What is an Emolument

An emolument is compensation, based on time and length of activity, for employment, services or holding office and is generally used in a legal context. Emolument can vary depending on the type and length of service being performed.

BREAKING DOWN Emolument

Emolument is derived from the Latin term "emolumentum," which had a dual meaning: effort or labor, on the one hand; and benefit, gain or profit, on the other. It originally meant the sum paid to a miller for grinding a customer's wheat. The word is archaic and little used today, except in legal contexts.

The Emoluments Clause

One context in which the term is commonly used is constitutional law, where it refers to article I, section 9 of the U.S. Constitution:

"No title of nobility shall be granted by the United States: and no person holding any office of profit or trust under them, shall, without the consent of the Congress, accept of any present, emolument, office, or title, of any kind whatever, from any king, prince, or foreign state."

Article I, section 9 of the U.S. Constitution is often referred to as the "Emoluments Clause," since it forbids U.S. officeholders from accepting "any present, emolument, office, or title" from a foreign country.

History of the Emoluments Clause

St. George Tucker, a late 18th- and early 19th-century historian, traces the rationale behind the Emoluments Clause to the aftermath of the English Civil War (1642-1651), when "almost all [Charles II's] officers of state were either actual pensioners of the court of France, or supposed to be under its influence, directly, or indirectly, from that cause." Alexander Hamilton expressed concern that the same situation could occur in the newly formed United States: "One of the weak sides of republics, among their numerous advantages, is that they afford too easy an inlet to foreign corruption."

A portion of the original text of article I, section 9. Courtesy of the National Archives.

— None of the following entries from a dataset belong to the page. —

(* ===== verification/Reference.v ===== *)
(** * Record identifiers and references (src/reference)

    A [Local] is a 32-bit word (pulse number and 2 scope bits) and a 28-byte
    hash; a [Global] is a pair of them.  Bytes are [Z] in 0..255, buffers are
    lists.  Text encodings are not modelled here. *)
From S2P Require Import Prelude Pulse.

Definition LocalBinaryHashSize : nat := 28.
Definition LocalBinaryPulseAndScopeSize : nat := 4.
Definition LocalBinarySize : nat := LocalBinaryPulseAndScopeSize + LocalBinaryHashSize.
Definition GlobalBinarySize : nat := 2 * LocalBinarySize.

Definition is_byte (b : Z) : Prop := 0 <= b < 2^8.

(** [copy(dst, src)]: the destination afterwards. *)
Definition copy {A} (dst src : list A) : list A :=
  take (length dst) src ++ drop (length src) dst.

Record Local : Type := mkLocal {
  pulseAndScope : Z;
  hash : list Z;
}.

#[export] Instance Local_eq_dec : EqDecision Local.
Proof. solve_decision. Defined.

#[export] Instance Local_countable : Countable Local.
Proof.
  refine (inj_countable' (fun v => (pulseAndScope v, hash v))
            (fun '(p, h) => mkLocal p h) _). by intros [].
Defined.

Definition emptyLocal : Local := mkLocal 0 (replicate 28 0).

(** The widths of Go's fields. *)
Definition Local_wf (v : Local) : Prop :=
  0 <= pulseAndScope v < 2^32 /\ length (hash v) = LocalBinaryHashSize /\
  Forall is_byte (hash v).

Definition NewLocal (pn scope : Z) (h : list Z) : go Local :=
  if negb (Number_IsSpecialOrTimePulse pn) then Panic "illegal value"
  else w ← Number_WithFlags pn scope; Ret (mkLocal w h).

Definition NewRecordID (pn : Z) (h : list Z) : go Local := NewLocal pn 0 h.

Definition Local_IsEmpty (v : Local) : bool := pulseAndScope v =? 0.
Definition Local_NotEmpty (v : Local) : bool := negb (Local_IsEmpty v).
Definition Local_GetPulseNumber (v : Local) : Z := OfUint32 (pulseAndScope v).
Definition Local_Pulse (v : Local) : Z := Local_GetPulseNumber v.
Definition Local_GetHash (v : Local) : list Z := hash v.
Definition Local_Hash (v : Local) : list Z := hash v.
Definition Local_getScope (v : Local) : Z := u8 (FlagsOf (pulseAndScope v)).
Definition Local_len (v : Local) : nat := LocalBinaryPulseAndScopeSize + length (hash v).

Definition Local_pulseAndScopeAsBytes (v : Local) : list Z := be32 (pulseAndScope v).

Definition Local_AsBytes (v : Local) : list Z := be32 (pulseAndScope v) ++ hash v.

(** [Read] fills the caller's buffer: count written and buffer afterwards. *)
Definition Local_Read (v : Local) (p : list Z) : nat * list Z :=
  if decide (length p < LocalBinaryPulseAndScopeSize)%nat then
    (Nat.min (length p) 4, copy p (Local_pulseAndScopeAsBytes v))
  else
    ((LocalBinaryPulseAndScopeSize + Nat.min (length p - 4) (length (hash v)))%nat,
     be32 (pulseAndScope v) ++ copy (drop 4 p) (hash v)).

(** byteWriter: the local under construction and the offset. *)
Record byteWriter : Type := mkWriter { bw_v : Local; bw_o : Z }.

Definition byteWriter_isFull (p : byteWriter) : bool :=
  Z.of_nat (Local_len (bw_v p)) <=? bw_o p.

Definition byteWriter_WriteByte (p : byteWriter) (c : Z) : result byteWriter :=
  let v := bw_v p in
  if bw_o p <=? 3 then
    let shift := Z.shiftl (3 - bw_o p) 3 in
    let w := Z.lor (u32 (Z.shiftl c shift))
                   (Z.ldiff (pulseAndScope v) (u32 (Z.shiftl 255 shift))) in
    Good (mkWriter (mkLocal w (hash v)) (u8 (bw_o p + 1)))
  else if byteWriter_isFull p then Fail (Errorf "unexpected EOF")
  else
    Good (mkWriter
      (mkLocal (pulseAndScope v) (<[Z.to_nat (bw_o p - 4) := c]> (hash v)))
      (u8 (bw_o p + 1))).

(** The writing loop of [Unmarshal]; write errors are ignored, as in Go. *)
Fixpoint writeAll (w : byteWriter) (data : list Z) : byteWriter :=
  match data with
  | [] => w
  | c :: rest =>
      match byteWriter_WriteByte w c with
      | Good w' => writeAll w' rest
      | Fail _ => writeAll w rest
      end
  end.

Definition Local_Unmarshal (v : Local) (data : list Z) : result Local :=
  if decide (length data < LocalBinarySize)%nat
  then Fail (Errorf "not enough bytes to unmarshal reference.Local")
  else Good (bw_v (writeAll (mkWriter v 0) (take LocalBinarySize data))).

Definition Local_MarshalTo (v : Local) (data : list Z) : result (nat * list Z) :=
  if decide (length data < LocalBinarySize)%nat
  then Fail (Errorf "not enough bytes to marshal reference.Local")
  else Good (Nat.min (length data) (length (Local_AsBytes v)), copy data (Local_AsBytes v)).

Definition Local_Equal (v other : Local) : bool :=
  (pulseAndScope v =? pulseAndScope other) && bool_decide (hash v = hash other).

(** bytes.Compare *)
Fixpoint bytesCompare (a b : list Z) : Z :=
  match a, b with
  | [], [] => 0
  | [], _ => -1
  | _, [] => 1
  | x :: a', y :: b' => if x <? y then -1 else if y <? x then 1 else bytesCompare a' b'
  end.

Definition Local_Compare (v other : Local) : Z :=
  if pulseAndScope v <? pulseAndScope other then -1
  else if pulseAndScope v >? pulseAndScope other then 1
  else bytesCompare (hash v) (hash other).

(** ** scope.go and global.go *)
Definition baseScopeLifeline : Z := 0.
Definition baseScopeLocalDomain : Z := 1.
Definition baseScopeReserved : Z := 2.
Definition baseScopeGlobal : Z := 3.
Definition LocalDomainMember : Z := 4 * baseScopeLocalDomain.
Definition GlobalDomainMember : Z := 4 * baseScopeGlobal + 3.

Record Global : Type := mkGlobal {
  addressLocal : Local;
  addressBase : Local;
}.

#[export] Instance Global_eq_dec : EqDecision Global.
Proof. solve_decision. Defined.

#[export] Instance Global_countable : Countable Global.
Proof.
  refine (inj_countable' (fun v => (addressLocal v, addressBase v))
            (fun '(l, b) => mkGlobal l b) _). by intros [].
Defined.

Prior to the drafting of the Constitution, the Articles of Confederation contained a version of the Emoluments Clause (Article VI). But when the monarchs of Spain and France made lavish gifts to American diplomats, Congress waived the law. For example, Louis XVI gave a diamond-encrusted portrait of himself to Benjamin Franklin in 1785. Three years later, the emoluments explicitly mentioned Congress' ability to approve gifts, which the Articles of Confederation had not addressed. During World War II, Congress passed a law permitting members of the military to accept foreign decorations; Denmark's King Christian X, for example, knighted Dwight D. Eisenhower and inducted him into the 600-year-old Order of the Elephant.